[Data for this task]

(** When [os.makedirs] does not raise: the output directory is a
    directory already, or neither it, nor it without the separators that
    end it, nor a path above it is a regular file. *)
Lemma creatable_when (w : World) (output_dir : option string) :
  creatable w output_dir <->
  match given output_dir with
  | Some d =>
      is_Some (dirs w !! d) \/
      (d <> ""%string /\ files w !! d = None /\ files w !! rstrip_sep d = None /\
       List.Forall (fun a => files w !! a = None) (ancestors d))
  | None => True
  end.
Proof.
  unfold creatable. destruct (given output_dir) as [d |]; [| tauto].
  unfold os.makedirs. split.
  - intros [w1 H]. destruct (dirs w !! d) eqn:Ed; [left; eauto |]. right.
    destruct (files w !! d) eqn:Ef; [discriminate H |].
    destruct (String.eqb d "") eqn:En; [discriminate H |].
    destruct (bool_decide (is_Some (files w !! rstrip_sep d))) eqn:Eb; [discriminate H |].
    destruct (existsb _ (ancestors d)) eqn:Ee; [discriminate H |].
    split; [apply String.eqb_neq; exact En |]. split; [reflexivity |]. split.
    + apply bool_decide_eq_false in Eb.
      destruct (files w !! rstrip_sep d); [exfalso; apply Eb; eauto | reflexivity].
    + apply List.Forall_forall. intros a Ha.
      destruct (files w !! a) eqn:Ea; [| reflexivity]. exfalso.
      assert (Hex : existsb (fun a => bool_decide (is_Some (files w !! a))) (ancestors d)
                    = true).
      { apply existsb_exists. exists a. split; [exact Ha |].
        rewrite Ea. apply bool_decide_eq_true. eauto. }
      rewrite Hex in Ee. discriminate Ee.
  - intros [[l Hl] | (Hne & Hf & Hr & Hall)]; [rewrite Hl; eauto |].
    destruct (dirs w !! d); [eauto |]. rewrite Hf, Hr.
    apply String.eqb_neq in Hne. rewrite Hne.
    replace (bool_decide (is_Some (@None (list Byte.byte)))) with false
      by (symmetry; apply bool_decide_eq_false; intros [? ?]; discriminate).
    destruct (existsb _ (ancestors d)) eqn:Ee; [| eauto]. exfalso.
    apply existsb_exists in Ee. destruct Ee as (a & Ha & Hb).
    rewrite List.Forall_forall in Hall. rewrite (Hall a Ha) in Hb.
    apply bool_decide_eq_true in Hb. destruct Hb as [? Hb]. discriminate Hb.
Qed.



(** A turn of the loop that comes to its end is a call of
    [optimize_image], in the world its first lines leave. *)
Lemma attempt_inv (directory : string) (output_dir : option string)
    (max_width q : Z) (po : bool) (f : string) (r : bool * Z * Z) (w w' : World) :
  attempt P directory output_dir max_width q po f w = (Ret r, w') ->
  exists w0,
    entered output_dir f w w0 /\
    optimize_image P (join directory f) (output_for output_dir f) max_width q po w0
    = (Ret r, w').
Proof.
  unfold attempt, entered, output_for. rewrite bind_print. intros H.
  apply bind_Ret in H. destruct H as (size & wa & Hsize & H).
  apply path_getsize_Ret in Hsize. destruct Hsize as [-> _].
  apply bind_Ret in H. destruct H as (out & wb & Hout & H).
  destruct (given output_dir) as [d |].
  - apply bind_Ret in Hout. destruct Hout as (u & wc & Hmk & Hout).
    inversion Hout; subst. clear Hout.
    apply makedirs_Ret in Hmk. destruct Hmk as (Hf & Hc & Hd & Hds).
    exists wb. split; [| exact H]. repeat split; auto.
  - inversion Hout; subst. clear Hout.
    exists (say w [MsgProcessing f]). split; [| exact H]. repeat split; auto.
Qed.



Lemma summary_eq (n : Z) (counters : Z * Z * Z) (w : World) :
  summary n counters w = (Ret tt, say w (closing_lines n counters)).
Proof.
  destruct counters as [[s a] b]. unfold summary, closing_lines.
  rewrite !bind_print. destruct (0 <? s).
  - rewrite bind_eq, compression_eq.
    rewrite !truediv_1024, !bind_lift, bind_print, bind_lift.
    unfold print. rewrite !say_say. reflexivity.
  - cbn [mret M_ret]. rewrite !say_say. reflexivity.
Qed.


(** C8.  With a quality below 1 or above 100, [main] prints the error
    and leaves through [sys.exit(1)], and the world has that line more
    and nothing else changed; with a quality from 1 to 100, [main] is
    [optimize_directory] on the arguments. *)
Theorem quality_checked_first (args : Args) (w : World) :
  (args_quality args < 1 \/ 100 < args_quality args ->
   main P args w = (Raise (SystemExit 1), say w [MsgBadQuality])) /\
  (1 <= args_quality args <= 100 ->
   main P args w =
   optimize_directory P (args_dir args) (args_output args) (args_max_width args)
     (args_quality args) (negb (args_no_png_optimize args)) w).
Proof.
  unfold main. split; intros Hq; rewrite bind_eq.
  - replace ((1 <=? args_quality args) && (args_quality args <=? 100)) with false
      by (symmetry; apply andb_false_iff; rewrite Z.leb_gt, Z.leb_gt; lia).
    reflexivity.
  - replace ((1 <=? args_quality args) && (args_quality args <=? 100)) with true
      by (symmetry; apply andb_true_iff; rewrite !Z.leb_le; lia).
    reflexivity.
Qed.

End Facts.

(** ** Runs on the sample *)

Lemma wide_run_eq : Sample.wide_run = (Ret (true, 16, 6), snd Sample.wide_run).
Proof. vm_compute. reflexivity. Qed.

Lemma wide_opened : opened Sample.pillow Sample.imgs "imgs/wide.png" Sample.wide.
Proof. eexists. split; vm_compute; reflexivity. Qed.

Lemma icon_run_eq : Sample.icon_run = (Ret (true, 8, 6), snd Sample.icon_run).
Proof. vm_compute. reflexivity. Qed.

Lemma icon_opened : opened Sample.pillow Sample.imgs "imgs/icon.bmp" Sample.icon.
Proof. eexists. split; vm_compute; reflexivity. Qed.

Lemma resize_when_wider_witness :
  exists fit ratio,
    saved_picture Sample.pillow Sample.imgs (snd Sample.wide_run) fit /\
    width fit = 1200 /\
    PyNum.truediv 1200 (width Sample.wide) = Ok ratio /\
    scaled_height (height Sample.wide) ratio = Ok (height fit) /\
    pixels fit = Resample LANCZOS (size fit) (pixels (flattened Sample.wide)).
Proof.
  apply (resize_when_wider Sample.pillow "imgs/wide.png" None 1200 85 true 16 6
           Sample.imgs (snd Sample.wide_run) Sample.wide).
  - vm_compute. reflexivity.
  - eexists. split; vm_compute; reflexivity.
  - vm_compute. reflexivity.
Defined.

Lemma no_resize_when_narrow_witness :
  exists fit,
    saved_picture Sample.pillow Sample.imgs (snd Sample.icon_run) fit /\
    size fit = size Sample.icon /\
    pixels fit = pixels (flattened Sample.icon).
Proof.
  apply (no_resize_when_narrow Sample.pillow "imgs/icon.bmp" None 1200 85 true 8 6
           Sample.imgs (snd Sample.icon_run) Sample.icon).
  - vm_compute. reflexivity.
  - eexists. split; vm_compute; reflexivity.
  - vm_compute. intros H. discriminate H.
Defined.

(** The picture of 1392 by 145 is saved 124 high at [max_width] 1200:
    1200 / 1392 rounds below 25/29, and 145 times that is below 125. *)
Lemma wide_height :
  PyNum.truediv 1200 1392 = Ok (PyNum.fdiv_int 1200 1392) /\
  scaled_height 145 (PyNum.fdiv_int 1200 1392) = Ok 124 /\
  145 * 1200 / 1392 = 125.
Proof. repeat split; vm_compute; reflexivity. Qed.

Lemma floor_height_fails : ~ floor_height_claim.
Proof.
  intros Hclaim.
  destruct (Hclaim Sample.pillow "imgs/wide.png" None 1200 85 true 16 6
              Sample.imgs (snd Sample.wide_run) Sample.wide
              wide_run_eq wide_opened ltac:(vm_compute; reflexivity))
    as (fit & (target & fmt & opts & written & Henc & Hfiles) & Hw & Hh).
  change (height Sample.wide * 1200 / width Sample.wide) with (145 * 1200 / 1392) in Hh.
  destruct wide_height as (_ & _ & Hfloor). rewrite Hfloor in Hh.
  cbn [pil_encode Sample.pillow] in Henc. unfold Sample.encode in Henc.
  rewrite Hw, Hh in Henc. cbn [Z.ltb Z.compare Pos.compare Pos.compare_cont andb] in Henc.
  inversion Henc as [Hwritten]. clear Henc.
  apply (f_equal (fun m => m !! "imgs/wide.png"%string)) in Hfiles.
  rewrite lookup_insert in Hfiles.
  destruct (decide (target = "imgs/wide.png"%string)) as [-> | Hne].
  - rewrite <- Hwritten in Hfiles. vm_compute in Hfiles. discriminate Hfiles.
  - vm_compute in Hfiles. discriminate Hfiles.
Qed.

Lemma encoding_by_extension_witness :
  exists fit written,
    pil_encode Sample.pillow (files Sample.imgs) "imgs/icon.jpg" "JPEG"
               (mkSaveOpts (Some 85) (Some true) None) fit = Ok written /\
    files (snd Sample.icon_run) = <["imgs/icon.jpg"%string := written]> (files Sample.imgs).
Proof.
  destruct (encoding_by_extension Sample.pillow "imgs/icon.bmp" None 1200 85 true 8 6
              Sample.imgs (snd Sample.icon_run) ltac:(vm_compute; reflexivity))
    as (fit & target & fmt & opts & written & Henc & Hfiles & _ & Hext).
  vm_compute in Hext. destruct Hext as (-> & -> & ->).
  exists fit, written. split; [exact Henc | exact Hfiles].
Defined.

Lemma ratio_reported_witness :
  exists quotient,
    PyNum.truediv 6 8 = Ok quotient /\
    last (console (snd Sample.icon_run)) =
      Some (MsgRatio (PyNum.Float (PrimFloat.mul (PrimFloat.sub 1 quotient) 100))).
Proof.
  destruct (ratio_reported Sample.pillow "imgs/icon.bmp" None 1200 85 true 8 6
              Sample.imgs (snd Sample.icon_run) ltac:(vm_compute; reflexivity))
    as (_ & Hpos & _).
  apply Hpos. lia.
Defined.

Lemma in_place_other_extension_witness :
  "imgs/icon.jpg"%string <> "imgs/icon.bmp"%string /\
  files (snd Sample.icon_run) !! "imgs/icon.bmp"%string
  = files Sample.imgs !! "imgs/icon.bmp"%string /\
  exists written,
    files (snd Sample.icon_run) = <["imgs/icon.jpg"%string := written]> (files Sample.imgs) /\
    files (snd Sample.icon_run) !! "imgs/icon.jpg"%string = Some written /\
    6 = Z.of_nat (length written).
Proof.
  exact (in_place_other_extension Sample.pillow "imgs/icon.bmp" 1200 85 true 8 6
           Sample.imgs (snd Sample.icon_run)
           ltac:(vm_compute; reflexivity) ltac:(vm_compute; reflexivity)).
Defined.

Lemma png_flag_unused_for_jpeg_witness :
  optimize_image Sample.pillow "imgs/icon.bmp" None 1200 85 true Sample.imgs
  = optimize_image Sample.pillow "imgs/icon.bmp" None 1200 85 false Sample.imgs.
Proof.
  apply (png_flag_unused_for_jpeg Sample.pillow "imgs/icon.bmp" None 1200 85 Sample.imgs).
  vm_compute. reflexivity.
Defined.


(** The scenario of the specification: quality 150. *)
Lemma quality_150_exits :
  main Sample.pillow (mkArgs "imgs" None 1200 150 false) Sample.imgs
  = (Raise (SystemExit 1), say Sample.imgs [MsgBadQuality]).
Proof.
  apply (proj1 (quality_checked_first Sample.pillow
                  (mkArgs "imgs" None 1200 150 false) Sample.imgs)).
  right. vm_compute. reflexivity.
Defined.



(** ** Examples *)

Example lower_PNG : PyStr.lower "Photo.PNG" = "photo.png"%string.
Proof. reflexivity. Qed.

Example splitext_bmp :
  PyStr.splitext "imgs/icon.bmp" = ("imgs/icon"%string, ".bmp"%string).
Proof. reflexivity. Qed.

Example splitext_hidden :
  PyStr.splitext "imgs.d/.profile" = ("imgs.d/.profile"%string, ""%string).
Proof. reflexivity. Qed.

Example join_dir : PyStr.join "imgs" "a.png" = "imgs/a.png"%string.
Proof. reflexivity. Qed.

Example height_2000_1000 :
  scaled_height 1000 (PyNum.fdiv_int 1200 2000) = Ok 600.
Proof. vm_compute. reflexivity. Qed.

Example broken_jpg_fails :
  optimize_image Sample.pillow "imgs/broken.jpg" None 1200 85 true Sample.imgs
  = (Ret (false, 0, 0), say Sample.imgs [MsgFailed UnidentifiedImageError]).
Proof. vm_compute. reflexivity. Qed.

Example icon_ratio :
  last (console (snd Sample.icon_run)) = Some (MsgRatio (PyNum.Float 25)).
Proof. vm_compute. reflexivity. Qed.

Example batch_counts :
  In (MsgSucceeded 2 3)
     (console (snd (optimize_directory Sample.pillow "imgs" None 1200 85 true Sample.imgs))).
Proof. vm_compute. tauto. Qed.

Example paths_above :
  ancestors "out/new/deep" = ["out"; "out/new"]%string.
Proof. reflexivity. Qed.

Example makedirs_makes_parents :
  let made := dirs (snd (os.makedirs "out/new/deep" Sample.imgs)) in
  forallb (fun d => bool_decide (is_Some (made !! d)))
          ["out"; "out/new"; "out/new/deep"; "imgs"; "imgs/old"]%string = true /\
  made !! "imgs"%string = dirs Sample.imgs !! "imgs"%string.
Proof. vm_compute. split; reflexivity. Qed.

(** With [--output imgs/notes.txt/sub], under a regular file,
    [os.makedirs] raises as well. *)
Example makedirs_under_a_file :
  fst (optimize_directory Sample.pillow "imgs" (Some "imgs/notes.txt/sub"%string)
         1200 85 true Sample.imgs)
  = Raise (Exception NotADirectoryError).
Proof. vm_compute. reflexivity. Qed.

Example makedirs_on_a_file_and_separator :
  fst (os.makedirs "imgs/notes.txt/" Sample.imgs) = Raise (Exception FileExistsError).
Proof. vm_compute. reflexivity. Qed.

Example batch_into_new_directory :
  fst (optimize_directory Sample.pillow "imgs" (Some "out"%string) 1200 85 true Sample.imgs)
  = Ret tt.
Proof. vm_compute. reflexivity. Qed.

(** * Further properties *)

Lemma bind_Raise {A B : Type} (m : M A) (k : A -> M B) (w w' : World) (x : raised) :
  (a ← m; k a) w = (Raise x, w') ->
  m w = (Raise x, w') \/ exists a w1, m w = (Ret a, w1) /\ k a w1 = (Raise x, w').
Proof.
  rewrite bind_eq. destruct (m w) as [[a | r] w1]; intros H.
  - right. exists a, w1. auto.
  - left. inversion H. reflexivity.
Qed.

[/Data for this task]

--- Goal of the exercise ---
Once the line containing "destruct (files w !! rstrip_sep" has been written out, please stop; every line before it, back to the first line of the records above, should be given exactly.

--- Answer ---
(** When [os.makedirs] does not raise: the output directory is a
    directory already, or neither it, nor it without the separators that
    end it, nor a path above it is a regular file. *)
Lemma creatable_when (w : World) (output_dir : option string) :
  creatable w output_dir <->
  match given output_dir with
  | Some d =>
      is_Some (dirs w !! d) \/
      (d <> ""%string /\ files w !! d = None /\ files w !! rstrip_sep d = None /\
       List.Forall (fun a => files w !! a = None) (ancestors d))
  | None => True
  end.
Proof.
  unfold creatable. destruct (given output_dir) as [d |]; [| tauto].
  unfold os.makedirs. split.
  - intros [w1 H]. destruct (dirs w !! d) eqn:Ed; [left; eauto |]. right.
    destruct (files w !! d) eqn:Ef; [discriminate H |].
    destruct (String.eqb d "") eqn:En; [discriminate H |].
    destruct (bool_decide (is_Some (files w !! rstrip_sep d))) eqn:Eb; [discriminate H |].
    destruct (existsb _ (ancestors d)) eqn:Ee; [discriminate H |].
    split; [apply String.eqb_neq; exact En |]. split; [reflexivity |]. split.
    + apply bool_decide_eq_false in Eb.
      destruct (files w !! rstrip_sep d); [exfalso; apply Eb; eauto | reflexivity].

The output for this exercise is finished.